INSTRUCTIONS FOR THE TASK: For the listing underneath, give the count of lines containing the string "mlift" and nothing further.
**** TASK DATA ****
Definition negotiate_go (go : GoRequest) : M ServeWorld ServerError (option ConnectionExport) :=
  let! name := mlift (map_err ServerError_catalog (ExportName_new (go_export_name go))) in
  let! owner := unique_connection in
  λ w, match call_open name owner w with
  | (Panic, w') => (Panic, w')
  | (Err error, w') => (let! _ := on_stream (write_go_error NBD_OPT_GO error) in mret None) w'
  | (Ok meta, w') =>
      (let! export_info := from_protocol
         (encode_export_info_reply NBD_OPT_GO (size_bytes (r_head meta)) SUPPORTED_TRANSMISSION_FLAGS) in
       let! written := write_or_close name owner export_info "write NBD export info" in
       if negb written then mret None
       else
         let! ack := from_protocol (encode_ack_reply NBD_OPT_GO) in
         let! written := write_or_close name owner ack "write NBD_OPT_GO ack" in
         if negb written then mret None else mret (Some (mkConnectionExport name owner meta))) w'
  end.

(** The loop; each round consumes the header of an option. *)
Fixpoint negotiate_loop (fuel : nat) : M ServeWorld ServerError (option ConnectionExport) :=
  match fuel with
  | O => mlift Panic
  | S fuel =>
      let! request := on_stream read_option_request in
      match request with
      | None => mret None
      | Some (OptGo go) => negotiate_go go
      | Some (OptAbort _) =>
          let! ack := from_protocol (encode_ack_reply NBD_OPT_ABORT) in
          let! _ := on_stream (write_all_or_shutdown ack "write NBD_OPT_ABORT ack") in
          mret None
      | Some (OptUnknown code _) =>
          let! reply := from_protocol (encode_unsupported_option_reply code (list_byte_of_string "unsupported option")) in
          let! written := on_stream (write_all_or_shutdown reply "write unsupported option") in
          if negb written then mret None else negotiate_loop fuel
      end
  end.

Definition negotiate_options : M ServeWorld ServerError (option ConnectionExport) := λ w,
  negotiate_loop (S (length (st_input (sv_stream w)))) w.

(** [serve_with_shutdown]; [run] is the transmission phase, [run_with_shutdown]. *)
Definition serve_with_shutdown (run : ConnectionExport → M Stream ServerError unit) : M ServeWorld ServerError unit :=
  let! greeted := on_stream write_handshake in
  if negb greeted then mret tt
  else
    let! export := negotiate_options in
    match export with
    | None => mret tt
    | Some export =>
        λ w, let '(result, w) := on_stream (run export) w in
        match result with
        | Panic => (Panic, w)
        | _ =>
            let '(close_result, w) := call_close (ce_name export) (ce_owner export) w in
            (match result with Err error => Err error | _ => close_result end, w)
        end
    end.
End negotiation.
End io.

(** ** Replies (replies.rs) *)

Inductive ReplyKind : Type := KindRead | KindSimple.

#[export] Instance ReplyKind_eq_dec : EqDecision ReplyKind.
Proof. solve_decision. Defined.

Definition ReplyKind_as_str (kind : ReplyKind) : string := match kind with KindRead => "read" | KindSimple => "simple" end.

Inductive ConnectionReplyPayload : Type :=
| PayloadExport (context : ExportJobContext) (kind : ReplyKind) (result : SResult ExportReply)
| PayloadSimpleError (error : Z).

Record ConnectionReply := mkReply { cr_cookie : Z; cr_payload : ConnectionReplyPayload }.

(** [ConnectionReply::export_result] and [ConnectionReply::simple_error]. *)
Definition reply_export_result (context : ExportJobContext) (kind : ReplyKind) (result : SResult ExportReply) : ConnectionReply :=
  mkReply (jc_cookie context) (PayloadExport context kind result).
Definition reply_simple_error (cookie error : Z) : ConnectionReply := mkReply cookie (PayloadSimpleError error).

(** The bytes of [write_connection_reply]. *)
Definition reply_bytes (reply : ConnectionReply) : list byte :=
  match cr_payload reply with
  | PayloadExport _ kind result =>
      match kind, result with
      | KindRead, Ok (ReplyRead data) => encode_read_reply (cr_cookie reply) data
      | KindSimple, Ok ReplyDone => encode_simple_reply (cr_cookie reply) 0
      | _, _ => encode_simple_reply (cr_cookie reply) NBD_EINVAL
      end
  | PayloadSimpleError error => encode_simple_reply (cr_cookie reply) error
  end.

(** The context of its error, when the write fails. *)
Definition reply_context (reply : ConnectionReply) : string :=
  match cr_payload reply with
  | PayloadExport _ KindRead (Ok (ReplyRead _)) => "write NBD read reply"
  | PayloadExport _ KindSimple (Ok ReplyDone) => "write NBD simple reply"
  | _ => "write NBD error reply"
  end.

(** ** The request reader (transmission.rs) *)

Inductive ConnectionReplyDrain : Type := DropPending | DrainQueued.

Record RequestReaderExit := mkReaderExit { rx_result : SResult unit; rx_reply_drain : ConnectionReplyDrain }.

Definition exit_close (result : SResult unit) : RequestReaderExit := mkReaderExit result DropPending.
Definition exit_drain (result : SResult unit) : RequestReaderExit := mkReaderExit result DrainQueued.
****
RESPONSE: 2